Mark the parent job FAILED once the dead-lettered children confirm the job cannot complete:

UPDATE job
SET status       = 'failed',
    finished_at   = now(),
    error_code    = 'ChildDeadLettered',
    error_message = 'One or more child batch messages were dead-lettered'
WHERE id = '<parent-uuid>'
  AND status = 'running';

Verify the DLQ is drained:

curl -s -u guest:guest \
    http://localhost:15672/api/queues/%2F/protea.dead-letter \
    | python3 -m json.tool | grep '"messages"'
# Expect: "messages": 0

Prevention¶

Set up a RabbitMQ alert on the protea.dead-letter queue depth.
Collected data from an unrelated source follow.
(** C15: an interrupt serves exactly the timers that are due, and starts the periodic ones again.  If the functions of the timers do to the queue only what they may (TimerFunc) and a period is less than 2^29 counts, systimer_intr ends after finitely many calls of functions.  The calls are in the order of their times, each is made once, for a time that is not later than the present, and for a timer that was in the queue; every timer that was due is called for its time.  A timer that the functions leave alone is called for each of its times up to the present and for no other (if its events are not queued, once, and the present is not one of its times), and is then in the queue for the first of its times that is later, if it is periodic, and out of the queue if it is not.  What is left in the queue is due later, in order; the hardware is programmed for the time until the first of them; and the nesting count is as before. *)
Theorem systimer_intr_correct now fromhz func ut s : TimerFunc now func -> (forall w f, 0 < f -> 0 < fromhz w f < 2 ^ 29) -> wf now ut s -> gd_syst_nest s = 0 ->
  exists n s' ut' L, (forall fuel, (n <= fuel)%nat -> systimer_intr fromhz func fuel s (u32 now) = Done s') /\ wf now ut' s' /\ same_env s s' /\
    calls s' = calls s ++ events L /\ NoDup L /\ StronglySorted (fun a b => a.2 <= b.2) L /\
    (forall e, e ∈ L -> e.2 <= now /\ e.1 ∈ gd_systimerq s /\ ut e.1 <= e.2) /\ (forall i, i ∈ gd_systimerq s -> ut i <= now -> (i, ut i) ∈ L) /\
    (forall i v, leaves_alone func i -> timers s !! i = Some v -> i ∈ gd_systimerq s -> punctual fromhz now (ut i) (sys_cputimer s) v ->
       exists l z, rounds now (rate fromhz (sys_cputimer s) v) (ut i) l z /\ (filter (fun e => e.1 = i) L).*2 = l /\
         match z with Some y => i ∈ gd_systimerq s' /\ ut' i = y | None => i ∉ gd_systimerq s' end) /\
    (forall i, i ∈ gd_systimerq s' -> now < ut' i) /\ (forall i, head (gd_systimerq s') = Some i -> reload s' = Some (ut' i - now)).
Proof.
  intros HF Hhz H Hn. assert (H1 : wf now ut (set_nest s (gd_syst_nest s + 1))) by (by eapply wf_ext; [| | | | exact H]).
  destruct (intr_loop_ok now fromhz func Hhz (S (behind now ut (gd_systimerq s))) ut (set_nest s (gd_syst_nest s + 1)) (Nat.lt_succ_diag_r _) H1) as (s' & ut' & L & Er & [S1 S2 S3 S4 S5 S6 S7 S8 S9 S10 S11 S12 S13]).
  exists (S (behind now ut (gd_systimerq s))), (set_nest s' (gd_syst_nest s' - 1)), ut', L. split_and!; try done.
  - intros fuel Hf. unfold systimer_intr. rewrite Hn. cbn [negb Z.eqb]. rewrite Hn in Er. by rewrite (Er fuel Hf), bind_Done_l.
  - by eapply wf_ext; [| | | | exact S1].
  - destruct S2 as (E1 & E2 & E3). split_and!; cbn in *; [done | lia | done].
  - intros e He. split; [by apply S7 | by apply S10].
  - intros i v Hl Hv Hi _. by apply S13.
Qed.

(** A timer whose events are not queued is called once, however late the interrupt is. *)
Lemma rounds_nonqueued now r x l z : rounds now r x l z -> r.2 = true -> (now - x) mod r.1 <> 0 -> x <= now -> l = [x].
Proof.
  intros H Hr Hm Hx. inversion H as [| | ? y l' ? _ Hp (k & -> & Hk & _ & Hn) H']; subst; [lia | done |]. destruct (Hn Hr) as [Hy _]. assert (x + k * r.1 <> now) by (intros E; apply Hm; replace (now - x) with (k * r.1) by lia; apply Z.mod_mul; lia).
  inversion H'; subst; [done | lia | lia].
Qed.

(** A periodic timer that is left alone is never lost. *)
Lemma rounds_periodic now r x l z : rounds now r x l z -> 0 < r.1 -> exists y, z = Some y /\ now < y.
Proof. induction 1; intros Hr; [eauto | lia | auto]. Qed.

(** A periodic timer keeps its phase.  The time for which a timer is added again is a whole number of periods after the last one: one period, or for a timer whose events are not queued the least number of periods, at least one, that reaches the present; the arithmetic modulo 2^32 is exact. *)
Theorem systimer_keeps_phase v x now : time v = u32 x -> now - 2 ^ 30 < x <= now -> 0 < periodic v < 2 ^ 29 ->
  exists k, next_time v (u32 now) = Done (u32 (x + k * periodic v)) /\ 1 <= k /\
    (btest (flags v) SYSTF_NONQUEUED = false -> k = 1) /\
    (btest (flags v) SYSTF_NONQUEUED = true -> now <= x + k * periodic v /\ (k = 1 \/ x + (k - 1) * periodic v < now)).
Proof. intros Ht Hx Hp. destruct (next_time_ok v x now Ht Hx Hp) as (k & E & H1 & _ & H2 & H3). by exists k. Qed.

(** ** Functions that start their timer again *)

(** The function of a timer that is deleted and started again as one shot, after [us t]. *)
Definition rearm (fromus : nat -> Z -> Z) (us : nat -> option Z) (t : nat) (s : state) : outcome state :=
  match us t with
  | None => mret s
  | Some u => s ← systimer_del s t; systimer_init_oneshot fromus s t u
  end.

Lemma rearm_func now fromus us : (forall w t u, us t = Some u -> 0 < fromus w u < 2 ^ 29) -> TimerFunc now (rearm fromus us).
Proof.
  intros Hus t ut s v H Hid Hip. unfold rearm. pose proof (idle_notin now ut s H t v Hid) as Hni. pose proof Hid as (E & Hon & Hipi & Hg & Hp). destruct (us t) as [u |] eqn:Eu.
  - unfold systimer_del, get. rewrite E, bind_Done_l, Hg, Nat.eqb_refl, Hipi. cbn [negb andb KKASSERT]. rewrite bind_Done_l, Hon, bind_Done_l, decide_True by done. rewrite bind_Done_l. unfold systimer_init_oneshot. destruct (wf_count _ _ _ H) as (c & Ec & Hc). cbn [count set_inprog sys_cputimer mycpu].
    specialize (Hus (sys_cputimer s) t u Eu). set (x := c + fromus (sys_cputimer s) u). rewrite Ec, u32_seq_add. fold x. set (w := Systimer _ _ _ _ _ _ _). set (s1 := store _ _ _).
    assert (Hid1 : idle s1 t w) by (split; [cbn; by rewrite lookup_insert_eq | split_and!; try done; cbn; lia]). assert (H1 : wf now ut s1) by (eapply wf_store; [by eapply wf_ext; [| | | | exact H] | exact Hid | done]).
    destruct (systimer_add_ok now ut s1 t w x H1 Hid1 eq_refl ltac:(lia)) as (s' & -> & Hwf' & Eq & (S1 & S2 & S3 & S4 & S5) & Ei & _). exists s', (put ut t x). split; [done |]. split; [done |]. split; [done |]. split; [done |]. rewrite Eq. split_and!; [| | by left].
    + intros i Hi _. rewrite insert_elem. split; [by right |]. apply put_ne. by intros ->.
    + intros i [-> | Hi]%insert_elem Hle; [rewrite put_eq in Hle; lia |]. split; [done |]. apply put_ne. by intros ->.
  - exists s, ut. split_and!; try done. right. split; [done |]. by exists v.
Qed.

(** Such a function leaves the other timers alone. *)
Lemma systimer_add_others s t s' i : systimer_add s t = Done s' -> i <> t -> timers s' !! i = timers s !! i.
Proof.
  intros H Hne. destruct (timers s !! t) as [v |] eqn:E; [| unfold systimer_add, get in H; by rewrite E in H]. destruct (systimer_add_timers s t v s' H E) as (w & -> & _). by rewrite lookup_insert_ne.
Qed.

Lemma systimer_del_others s t s' i : systimer_del s t = Done s' -> i <> t -> timers s' !! i = timers s !! i.
Proof.
  unfold systimer_del, get. intros H Hne. inv_bind. assert (Et : timers s' = timers x1) by (subst s'; by destruct (decide _)). rewrite Et. destruct (btest _ SYSTF_ONQUEUE); [| by revert H2; intros [= <-]].
  unfold dequeue in H2. destruct (decide _); [| done]. revert H2. intros [= <-]. cbn. by rewrite lookup_insert_ne.
Qed.

Lemma rearm_leaves_alone fromus us t : us t = None -> leaves_alone (rearm fromus us) t.
Proof.
  intros Hus i s s' H. unfold rearm in H. destruct (us i) as [u |] eqn:Eu; [| by revert H; intros [= <-]]. split; [| intros ->; congruence]. assert (t <> i) by congruence. inv_bind. unfold systimer_init_oneshot in H.
  rewrite (systimer_add_others _ _ _ t H) by done. cbn. rewrite lookup_insert_ne by done. by apply (systimer_del_others s i).
Qed.

(** ** Runs *)

Module Runs.
(** A cpu that interrupts at the count 75, just after the counter has wrapped around.  Timer 1
    is periodic, timer 2 does not queue its events, timer 3 starts itself again. *)
Definition now0 : Z := 2 ^ 32 + 75.
Definition hz0 (_ : nat) (f : Z) : Z := cputimer_default_fromhz 1000000 f.
Definition us0 (_ : nat) (u : Z) : Z := cputimer_default_fromus 1000000 u.
Definition func0 : nat -> state -> outcome state := rearm us0 (fun t => if Nat.eqb t 3 then Some 500 else None).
A count greater than zero warrants immediate investigation.
Tune PROTEA_TUNING__QUEUE__OOM_MAX_RETRIES and OOM_BASE_DELAY before running large GPU inference batches to give the GPU time to recover between retries.
For GPU OOM specifically, reduce embedding_batch_size / prediction_batch_size in the operation payload rather than increasing retries indefinitely.
Related source: protea/infrastructure/queue/consumer.py (_DLQ_NAME, _handle_cuda_oom, _handle_general_failure).